[Work to complete]
Send back the listing, word for word.

== == ==

(** A block [k] transactions back is not the one that is written next. *)
Lemma older_block k : 0 <= k < mx - 1 -> (T - 1 - k) mod mx <> T mod mx.
Proof.
  intros Hk E. pose proof (ring_pos_bound 0).
  assert ((T - (T - 1 - k)) mod mx = 0) as D by (rewrite Zminus_mod, E, Z.sub_diag; apply Zmod_0_l).
  replace (T - (T - 1 - k)) with (k + 1) in D by lia. rewrite Z.mod_small in D; lia.
Qed.

Lemma age_before p : 0 <= p < mx -> p <> T mod mx -> (T - 1 - p) mod mx = (T - p) mod mx - 1.
Proof.
  intros Hp Hne. pose proof (ring_pos_bound (T - p)) as H.
  assert ((T - p) mod mx <> 0) as H0.
  { intros E. apply Hne. rewrite <- (Z.mod_small p mx) by done.
    replace (T mod mx) with ((T - p + p) mod mx) by (f_equal; lia). rewrite Zplus_mod, E, Z.add_0_l, Zmod_mod. done. }
  replace (T - 1 - p) with (T - p - 1) by lia. rewrite <- Zminus_mod_idemp_l. apply Z.mod_small. lia.
Qed.

Lemma ring_write b : is_update crc32c b = true -> t_tr_number b = u32 T -> slots_ok b ->
  ring stripes stripe_size crc32c (<[blk (T mod mx) := b]> img) (T + 1) (b :: take (Z.to_nat mx - 1) l).
Proof.
  intros U N Sl. pose proof (ring_pos_bound 0). split.
  - cbn [length]. rewrite length_take. fold mx. lia.
  - fold mx. intros [|k] t; cbn [lookup list_lookup].
    + intros [= <-]. replace (T + 1 - 1 - Z.of_nat 0) with T by lia. apply nth_here.
    + intros (Ht & Hk)%lookup_take_Some. replace (T + 1 - 1 - Z.of_nat (S k)) with (T - 1 - Z.of_nat k) by lia.
      rewrite nth_there; [by apply (r_at _ _ _ _ _ _ R)|apply ring_pos_bound|apply older_block; lia].
  - intros [|k] t; cbn [lookup list_lookup].
    + intros [= <-]. replace (T + 1 - 1 - Z.of_nat 0) with T by lia. done.
    + intros (Ht & Hk)%lookup_take_Some. replace (T + 1 - 1 - Z.of_nat (S k)) with (T - 1 - Z.of_nat k) by lia.
      by apply (r_tr _ _ _ _ _ _ R).
  - fold mx. intros p Hp. cbn [length]. rewrite length_take. replace (T + 1 - 1 - p) with (T - p) by lia. intros Ha.
    pose proof (ring_pos_bound (T - p)). pose proof (r_len _ _ _ _ _ _ R) as Hl. fold mx in Hl.
    assert (p <> T mod mx) as Hne.
    { intros ->. rewrite Zminus_mod_idemp_r, Z.sub_diag, Zmod_0_l in Ha. lia. }
    rewrite nth_there by done. apply (r_else _ _ _ _ _ _ R p Hp). fold mx. rewrite age_before by done. lia.
Qed.

Lemma ring_torn b : is_update crc32c b = false ->
  ring stripes stripe_size crc32c (<[blk (T mod mx) := b]> img) T (take (Z.to_nat mx - 1) l).
Proof.
  intros U. pose proof (ring_pos_bound 0). split.
  - rewrite length_take. fold mx. lia.
  - fold mx. intros k t (Ht & Hk)%lookup_take_Some.
    rewrite nth_there; [by apply (r_at _ _ _ _ _ _ R)|apply ring_pos_bound|apply older_block; lia].
  - intros k t (Ht & Hk)%lookup_take_Some. by apply (r_tr _ _ _ _ _ _ R).
  - fold mx. intros p Hp. rewrite length_take. intros Ha. destruct (decide (p = T mod mx)) as [->|Hne]; [by rewrite nth_here|].
    rewrite nth_there by done. apply (r_else _ _ _ _ _ _ R p Hp). fold mx. pose proof (ring_pos_bound (T - 1 - p)).
    pose proof (ring_pos_bound (T - p)). rewrite age_before in * by done. lia.
Qed.
End ring.

(** ** How long ago a slot was written

    The windows of the context go round; after [rounds nr] transactions all slots have been in one. *)

Definition rounds (nr : Z) : Z := (nr + 918) / 919.
(** The transactions until slot [i] is in the window again, the next one starting at [c]. *)
Definition due (nr i c : Z) : Z :=
  if c / 919 <=? i / 919 then i / 919 - c / 919 + 1 else rounds nr - c / 919 + i / 919 + 1.

Definition next_cycle (nr c : Z) : Z := if nr <=? c + 919 then 0 else c + 919.

Section due.
Context (nr i c : Z) (Hi : 0 <= i < nr) (Hc : 0 <= c < nr) (Hq : 919 * (c / 919) = c).

Lemma rounds_bounds : 919 * (rounds nr - 1) < nr <= 919 * rounds nr.
Proof. unfold rounds. pose proof (Z.div_mod (nr + 918) 919). pose proof (Z.mod_pos_bound (nr + 918) 919). lia. Qed.

Lemma slot_window : 919 * (i / 919) <= i < 919 * (i / 919) + 919.
Proof. pose proof (Z.div_mod i 919). pose proof (Z.mod_pos_bound i 919). lia. Qed.

Lemma next_cycle_div : next_cycle nr c / 919 = (if nr <=? c + 919 then 0 else c / 919 + 1).
Proof.
  unfold next_cycle. destruct (Z.leb_spec nr (c + 919)); [done|]. replace (c + 919) with (c + 1 * 919) by lia. by rewrite Z.div_add by lia.
Qed.

Lemma due_start : due nr i 0 <= rounds nr.
Proof.
  pose proof rounds_bounds. pose proof slot_window. unfold due. change (0 / 919) with 0.
  destruct (Z.leb_spec 0 (i / 919)); lia.
Qed.

Lemma due_next : due nr i (next_cycle nr c) <= rounds nr.
Proof.
  pose proof rounds_bounds. pose proof slot_window. unfold due. rewrite next_cycle_div.
  destruct (Z.leb_spec nr (c + 919)).
  - destruct (Z.leb_spec 0 (i / 919)); lia.
  - destruct (Z.leb_spec (c / 919 + 1) (i / 919)); lia.
Qed.

Lemma due_later : ~ (c <= i < c + 919) -> due nr i (next_cycle nr c) = due nr i c - 1.
Proof.
  intros Hw. pose proof rounds_bounds. pose proof slot_window. unfold due. rewrite next_cycle_div.
  destruct (Z.leb_spec nr (c + 919)).
  - destruct (Z.leb_spec 0 (i / 919)), (Z.leb_spec (c / 919) (i / 919)); lia.
  - destruct (Z.leb_spec (c / 919 + 1) (i / 919)), (Z.leb_spec (c / 919) (i / 919)); lia.
Qed.
End due.

(** One block of the ring may be torn. *)
Lemma extents_max_rounds mx nr : 8 <= mx <= 4194304 -> 0 < nr <= bsr_al_extents_max mx -> nr <= 65534 /\ rounds nr <= mx - 1.
Proof.
  intros Hmx Hnr. unfold bsr_al_extents_max, BSR_AL_EXTENTS_MAX in Hnr. rewrite context_size_eq in Hnr.
  change ((65534 + 919 - 1) / 919) with 72 in Hnr. pose proof (rounds_bounds nr).
  destruct (Z.ltb_spec 72 mx); [lia|]. rewrite u32_id in Hnr by lia. lia.
Qed.

Lemma hot_of_more l i v n n' : hot_of (take n l) i = Some v -> (n <= n')%nat -> hot_of (take n' l) i = Some v.
Proof.
  revert n n'. induction l as [|t l IH]; intros [|n] n' H Hn; [done|done|done|]. destruct n' as [|n']; [lia|].
  cbn [take hot_of] in *. destruct (tr_effect t i); [exact H|]. apply (IH n); [exact H|lia].
Qed.

(** A transaction not too long ago says that slot [i] has label [v]. *)
Definition covered (nr c : Z) (hist : list al_transaction_on_disk) (i : nat) (v : Z) : Prop :=
  c < nr /\ exists n, hot_of (take n hist) i = Some v /\ Z.of_nat n + due nr (Z.of_nat i) c <= rounds nr + 1.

== == ==

[Written solution]
(** A block [k] transactions back is not the one that is written next. *)
Lemma older_block k : 0 <= k < mx - 1 -> (T - 1 - k) mod mx <> T mod mx.
Proof.
  intros Hk E. pose proof (ring_pos_bound 0).
  assert ((T - (T - 1 - k)) mod mx = 0) as D by (rewrite Zminus_mod, E, Z.sub_diag; apply Zmod_0_l).
  replace (T - (T - 1 - k)) with (k + 1) in D by lia. rewrite Z.mod_small in D; lia.
Qed.

Lemma age_before p : 0 <= p < mx -> p <> T mod mx -> (T - 1 - p) mod mx = (T - p) mod mx - 1.
Proof.
  intros Hp Hne. pose proof (ring_pos_bound (T - p)) as H.
  assert ((T - p) mod mx <> 0) as H0.
  { intros E. apply Hne. rewrite <- (Z.mod_small p mx) by done.
    replace (T mod mx) with ((T - p + p) mod mx) by (f_equal; lia). rewrite Zplus_mod, E, Z.add_0_l, Zmod_mod. done. }
  replace (T - 1 - p) with (T - p - 1) by lia. rewrite <- Zminus_mod_idemp_l. apply Z.mod_small. lia.
Qed.

Lemma ring_write b : is_update crc32c b = true -> t_tr_number b = u32 T -> slots_ok b ->
  ring stripes stripe_size crc32c (<[blk (T mod mx) := b]> img) (T + 1) (b :: take (Z.to_nat mx - 1) l).
Proof.
  intros U N Sl. pose proof (ring_pos_bound 0). split.
  - cbn [length]. rewrite length_take. fold mx. lia.
  - fold mx. intros [|k] t; cbn [lookup list_lookup].
    + intros [= <-]. replace (T + 1 - 1 - Z.of_nat 0) with T by lia. apply nth_here.
    + intros (Ht & Hk)%lookup_take_Some. replace (T + 1 - 1 - Z.of_nat (S k)) with (T - 1 - Z.of_nat k) by lia.
      rewrite nth_there; [by apply (r_at _ _ _ _ _ _ R)|apply ring_pos_bound|apply older_block; lia].
  - intros [|k] t; cbn [lookup list_lookup].
    + intros [= <-]. replace (T + 1 - 1 - Z.of_nat 0) with T by lia. done.
    + intros (Ht & Hk)%lookup_take_Some. replace (T + 1 - 1 - Z.of_nat (S k)) with (T - 1 - Z.of_nat k) by lia.
      by apply (r_tr _ _ _ _ _ _ R).
  - fold mx. intros p Hp. cbn [length]. rewrite length_take. replace (T + 1 - 1 - p) with (T - p) by lia. intros Ha.
    pose proof (ring_pos_bound (T - p)). pose proof (r_len _ _ _ _ _ _ R) as Hl. fold mx in Hl.
    assert (p <> T mod mx) as Hne.
    { intros ->. rewrite Zminus_mod_idemp_r, Z.sub_diag, Zmod_0_l in Ha. lia. }
    rewrite nth_there by done. apply (r_else _ _ _ _ _ _ R p Hp). fold mx. rewrite age_before by done. lia.
Qed.

Lemma ring_torn b : is_update crc32c b = false ->
  ring stripes stripe_size crc32c (<[blk (T mod mx) := b]> img) T (take (Z.to_nat mx - 1) l).
Proof.
  intros U. pose proof (ring_pos_bound 0). split.
  - rewrite length_take. fold mx. lia.
  - fold mx. intros k t (Ht & Hk)%lookup_take_Some.
    rewrite nth_there; [by apply (r_at _ _ _ _ _ _ R)|apply ring_pos_bound|apply older_block; lia].
  - intros k t (Ht & Hk)%lookup_take_Some. by apply (r_tr _ _ _ _ _ _ R).
  - fold mx. intros p Hp. rewrite length_take. intros Ha. destruct (decide (p = T mod mx)) as [->|Hne]; [by rewrite nth_here|].
    rewrite nth_there by done. apply (r_else _ _ _ _ _ _ R p Hp). fold mx. pose proof (ring_pos_bound (T - 1 - p)).
    pose proof (ring_pos_bound (T - p)). rewrite age_before in * by done. lia.
Qed.
End ring.

(** ** How long ago a slot was written

    The windows of the context go round; after [rounds nr] transactions all slots have been in one. *)

Definition rounds (nr : Z) : Z := (nr + 918) / 919.
(** The transactions until slot [i] is in the window again, the next one starting at [c]. *)
Definition due (nr i c : Z) : Z :=
  if c / 919 <=? i / 919 then i / 919 - c / 919 + 1 else rounds nr - c / 919 + i / 919 + 1.

Definition next_cycle (nr c : Z) : Z := if nr <=? c + 919 then 0 else c + 919.

Section due.
Context (nr i c : Z) (Hi : 0 <= i < nr) (Hc : 0 <= c < nr) (Hq : 919 * (c / 919) = c).

Lemma rounds_bounds : 919 * (rounds nr - 1) < nr <= 919 * rounds nr.
Proof. unfold rounds. pose proof (Z.div_mod (nr + 918) 919). pose proof (Z.mod_pos_bound (nr + 918) 919). lia. Qed.

Lemma slot_window : 919 * (i / 919) <= i < 919 * (i / 919) + 919.
Proof. pose proof (Z.div_mod i 919). pose proof (Z.mod_pos_bound i 919). lia. Qed.

Lemma next_cycle_div : next_cycle nr c / 919 = (if nr <=? c + 919 then 0 else c / 919 + 1).
Proof.
  unfold next_cycle. destruct (Z.leb_spec nr (c + 919)); [done|]. replace (c + 919) with (c + 1 * 919) by lia. by rewrite Z.div_add by lia.
Qed.

Lemma due_start : due nr i 0 <= rounds nr.
Proof.
  pose proof rounds_bounds. pose proof slot_window. unfold due. change (0 / 919) with 0.
  destruct (Z.leb_spec 0 (i / 919)); lia.
Qed.

Lemma due_next : due nr i (next_cycle nr c) <= rounds nr.
Proof.
  pose proof rounds_bounds. pose proof slot_window. unfold due. rewrite next_cycle_div.
  destruct (Z.leb_spec nr (c + 919)).
  - destruct (Z.leb_spec 0 (i / 919)); lia.
  - destruct (Z.leb_spec (c / 919 + 1) (i / 919)); lia.
Qed.

Lemma due_later : ~ (c <= i < c + 919) -> due nr i (next_cycle nr c) = due nr i c - 1.
Proof.
  intros Hw. pose proof rounds_bounds. pose proof slot_window. unfold due. rewrite next_cycle_div.
  destruct (Z.leb_spec nr (c + 919)).
  - destruct (Z.leb_spec 0 (i / 919)), (Z.leb_spec (c / 919) (i / 919)); lia.
  - destruct (Z.leb_spec (c / 919 + 1) (i / 919)), (Z.leb_spec (c / 919) (i / 919)); lia.
Qed.
End due.

(** One block of the ring may be torn. *)
Lemma extents_max_rounds mx nr : 8 <= mx <= 4194304 -> 0 < nr <= bsr_al_extents_max mx -> nr <= 65534 /\ rounds nr <= mx - 1.
Proof.
  intros Hmx Hnr. unfold bsr_al_extents_max, BSR_AL_EXTENTS_MAX in Hnr. rewrite context_size_eq in Hnr.
  change ((65534 + 919 - 1) / 919) with 72 in Hnr. pose proof (rounds_bounds nr).
  destruct (Z.ltb_spec 72 mx); [lia|]. rewrite u32_id in Hnr by lia. lia.
Qed.

Lemma hot_of_more l i v n n' : hot_of (take n l) i = Some v -> (n <= n')%nat -> hot_of (take n' l) i = Some v.
Proof.
  revert n n'. induction l as [|t l IH]; intros [|n] n' H Hn; [done|done|done|]. destruct n' as [|n']; [lia|].
  cbn [take hot_of] in *. destruct (tr_effect t i); [exact H|]. apply (IH n); [exact H|lia].
Qed.

(** A transaction not too long ago says that slot [i] has label [v]. *)
Definition covered (nr c : Z) (hist : list al_transaction_on_disk) (i : nat) (v : Z) : Prop :=
  c < nr /\ exists n, hot_of (take n hist) i = Some v /\ Z.of_nat n + due nr (Z.of_nat i) c <= rounds nr + 1.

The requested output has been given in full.